We then get the opening quote for this essay. A great storm arose at the death of Beleg and wiped the trail of Túrin and Gwindor, and the Orcs left empty-handed and returned to Morgoth. The man and the Elf buried Beleg there with his bow.

Thus ended Beleg Strongbow, truest of friends, greatest in skill of all that harboured in the woods of Beleriand in the Elder Days, at the hand of him whom he most loved; and that grief was graven on the face of Túrin and never faded.”

When Tolkien calls this story a tragedy, this is the heart of it. We experienced a story of love and heroism with Beren and Lúthien, and this tale is the other side of the token.

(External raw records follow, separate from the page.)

Definition ProtocolManifest_validate (m : ProtocolManifest) : res ManifestError unit :=
  fail_if (pm_ethereum_chain_id m =? 0) (ZeroField "ethereum_chain_id");;
  res_foldi nonzero_hash 0 (manifest_hashes m) tt;;
  fail_if (EthAddress_is_zero (pm_usdt m)) (ZeroField "usdt");;
  fail_if (EthAddress_is_zero (pm_vault m)) (ZeroField "vault");;
  fail_if (EthAddress_is_zero (pm_proof_verifier m)) (ZeroField "proof_verifier");;
  fail_if (negb (pm_drivechain_slot m =? DRIVECHAIN_SLOT))
    (WrongDrivechainSlot DRIVECHAIN_SLOT (pm_drivechain_slot m));;
  fail_if ((pm_minimum_bitcoin_confirmations m <? MINIMUM_BITCOIN_CONFIRMATIONS)
           || negb (pm_max_ethereum_finality_slot_gap m =? MAX_ETHEREUM_FINALITY_SLOT_GAP)
           || negb (pm_max_finalized_to_bmm_mtp_age_seconds m =? MAX_FINALIZED_TO_BMM_MTP_AGE_SECONDS))
    WrongFinalityThresholds;;
  fail_if (pm_bootstrap_finalized_beacon_slot m =? 0) (ZeroField "bootstrap_finalized_beacon_slot");;
  fail_if (negb (pm_usdt_display_decimals m =? 6) || negb (pm_usdd_display_decimals m =? 8)
           || negb (pm_usdd_units_per_usdt_micro m =? USDD_UNITS_PER_USDT_MICRO)
           || negb (USDT_SCALE =? 1000000) || negb (USDD_SCALE =? 100000000)) WrongAmountScale;;
  fail_if (negb (pm_sp1_version_major m =? SP1_VERSION_MAJOR)
           || negb (pm_sp1_version_minor m =? SP1_VERSION_MINOR)
           || negb (pm_sp1_version_patch m =? SP1_VERSION_PATCH)
           || bool_decide (pm_sp1_git_commit m <> SP1_GIT_COMMIT)
           || negb (pm_compressed_proof_circuit_version m =? SP1_COMPRESSED_CIRCUIT_VERSION)
           || negb (pm_compressed_proof_codec_version m =? SP1_COMPRESSED_CODEC_VERSION)
           || negb (pm_public_digest_tag m =? SHA256_DIGEST_TAG)) WrongSp1Identity;;
  fail_if (bool_decide (pm_domain_separator_table_hash m <> domain_separator_table_hash))
    WrongDomainSeparatorTable;;
  controller_configuration ← expect (compute_controller_configuration_hash m);
  fail_if (bool_decide (pm_controller_configuration_hash m <> controller_configuration))
    WrongControllerConfiguration;;
  verifier_config ← expect (compute_outbound_verifier_config_hash m);
  fail_if (bool_decide (pm_verifier_config_hash m <> verifier_config))
    WrongOutboundVerifierConfiguration;;
  fail_if (negb (pm_active_liability_cap_usdt_micro m =? ACTIVE_LIABILITY_CAP_USDT_MICRO))
    WrongLiabilityCap;;
  fail_if (negb (pm_first_deposit_nonce m =? 0)) WrongFirstDepositNonce;;
  fail_if (bool_decide (pm_vault_id m <> compute_vault_id m)) WrongVaultId;;
  initial_state ← expect (compute_initial_controller_state_hash m);
  fail_if (bool_decide (pm_initial_controller_state_hash m <> initial_state))
    WrongInitialControllerState.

Much of Tolkien is about good versus evil. The battle for the nature of the world. But when the world becomes corrupted, what does it mean to win? The Lord of the Rings has little snippets of these tragedies, but The Silmarillion is unfettered with the need or desire to hold a traditional narrative; thus, Tolkien can show his true intentions.

Tolkien lived and fought through World War One, and where his tales are not allegories, they mirror his experience. In war, you have two similar people; one comes out with what they desired, and one does not. The point is the struggle and how they hold themselves through the process. Of course, the lives of individuals go deeper than this generalization, but the fact is valid.

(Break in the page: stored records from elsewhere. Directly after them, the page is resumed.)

Lemma heartbeat_output_encode_inj o o' p :
  MintControllerState_validate (hpo_prior_state o) = Ok tt ->
  MintControllerState_validate (hpo_next_state o) = Ok tt ->
  HeartbeatPublicOutput_validate o' = Ok tt ->
  encode o = Some p -> encode o' = Some p -> o = o'.
Proof.
  intros Hp Hn Ho'. unfold HeartbeatPublicOutput_validate in Ho'. inv_ok.
  unfold_encode HeartbeatPublicOutput_encode. intros E E'.
  destruct o as [o1 o2 o3 o4 o5], o' as [q1 q2 q3 q4 q5].
  cbn [hpo_manifest_id hpo_claim_id hpo_prior_state hpo_next_state
       hpo_finalized_execution_block_timestamp] in *.
  same_header E E'. do 4 same_field E E'.
  f_equal. eapply (encode_inj (A:=u64)); [exact I|exact I|exact E|exact E'].
Qed.

Lemma elements_output_encode_inj {H : Sha256} o o' p :
  ElementsState_validate (epo_prior_state o) = Ok tt ->
  ElementsState_validate (epo_next_state o) = Ok tt ->
  ElementsStatePublicOutput_validate o' = Ok tt ->
  encode o = Some p -> encode o' = Some p -> o = o'.
Proof.
  intros Hp Hn Ho'. unfold ElementsStatePublicOutput_validate in Ho'.
  apply fail_then in Ho' as [_ [Vp Vn _ _ _ _ _ _ _ _ _]%validate_successor_Ok].
  unfold_encode ElementsStatePublicOutput_encode. intros E E'.
  destruct o as [o1 o2 o3 o4 o5 o6 o7], o' as [q1 q2 q3 q4 q5 q6 q7].
  cbn [epo_manifest_id epo_claim_id epo_prior_bridge_state_hash epo_next_bridge_state_hash
       epo_verifier_statement epo_prior_state epo_next_state] in *.
  same_header E E'. do 6 same_field E E'.
  f_equal. eapply (encode_inj (A:=SolidityElementsBridgeState)); [exact Hn|exact Vn|exact E|exact E'].
Qed.

(** ** Identifiers *)

Section identifiers.
Context {H : Sha256}.

(** The bytes hashed into the identifier of a record under domain [D]. *)
Definition id_preimage {A : Type} `{CanonicalEncode A} (D : Domain) (x : A) : option bytes :=
  bs ← encode x; domain_preimage D bs.

(** One identifier of two records is one record, one encoding, or a collision. *)
Lemma id_collision {A B : Type} `{CanonicalEncode A} `{CanonicalEncode B} (D : Domain) (x : A) (y : B) h :
  (bs ← encode x; domain_hash D bs) = Some h -> (bs ← encode y; domain_hash D bs) = Some h ->
  (exists p, encode x = Some p /\ encode y = Some p) \/
  exists p q, id_preimage D x = Some p /\ id_preimage D y = Some q /\ collision p q.
Proof.
  intros (p & Ep & Hp)%bind_Some (q & Eq & Hq)%bind_Some.
  destruct (domain_hash_collision _ _ _ _ _ Hp Hq) as (u & v & Eu & Ev & [[_ E]|Hc]).
  - left. exists p. split; [done|]. by rewrite E.
  - right. exists u, v. unfold id_preimage. rewrite Ep, Eq. done.
Qed.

This tale is a tragedy, and the Beren and Lúthien tale is the book’s heart.

The whole book has a melancholy feel to it. From the first page, you can feel the horrible things coming, and that transcends the entire history (at least so far), but what Tolkien does so well is the infusion of hope in the most desperate times.

At this point in history, Morgoth has won. Over half of Beleriand is his, and he is killing more of the residents. What’s worse is the agents of Morgoth either kill or actively work to drain spirits. Only these few heroes like Turin and Beleg keep the hope alive.

So Túrin walked the lands with Gwindor, grieved and seemingly lost, until they came to the River Sirion and he lay in the waters, and the Love of Ulmo allowed him to release his pain, “and his tears were unloosed at last, and he was healed of his madness.”

He and Gwindor head to Nargothrond to continue the fight and the journey.

The people of Nargothrond welcomed Gwindor with open arms, and they accepted Túrin because he was traveling with the Elf. In time, he grew to be respected, primarily because of his appearance. The Elves knew he was the son of Húrin and Morwen, but he also knew the speech and language of Doriath so that “even among the Elves he might be taken for one from the great houses of the Noldor; therefore many called him Adanedhel, the Elf-Man.” Though we know that being associated with the Noldor isn’t always the best thing.

The smiths in Nargothrond reforged Anglachel to rid it of its horrible connotation, and Túrin renamed it “Gurthang, Iron of Death.” He proved himself to those Elves and became known as Mormegil, The Black Sword. He was considered invisible, so they gave him Dwarven hewn armor and a “dwarf-mark all gilded.”

When Gwindor and Túrin made it back to Nargothrond, Gwindor picked back up with Finduilas, daughter of Orodreth, the current King. Gwindor loved Finduilas to his fullest extent (and is insinuated that he always had), but the curse of Túrin followed even this Elf who broke his bonds. Finduilas fell in love with Túrin and out of love with Gwindor.

Finduilas could not help her love, even after being told that “this man is not Beren.” insinuating that Beren was a once-in-a-lifetime person who could hold onto the love of an Elf and make it work. But the heart wants what the heart wants.

Túrin, taken by surprise, did not return the love, honoring his friendship with Gwindor; but that relationship had turned. Gwindor approached Túrin, and the man tried to plead his case, but Gwindor spoke words no more factual said:

The doom lies in yourself, not in your name.”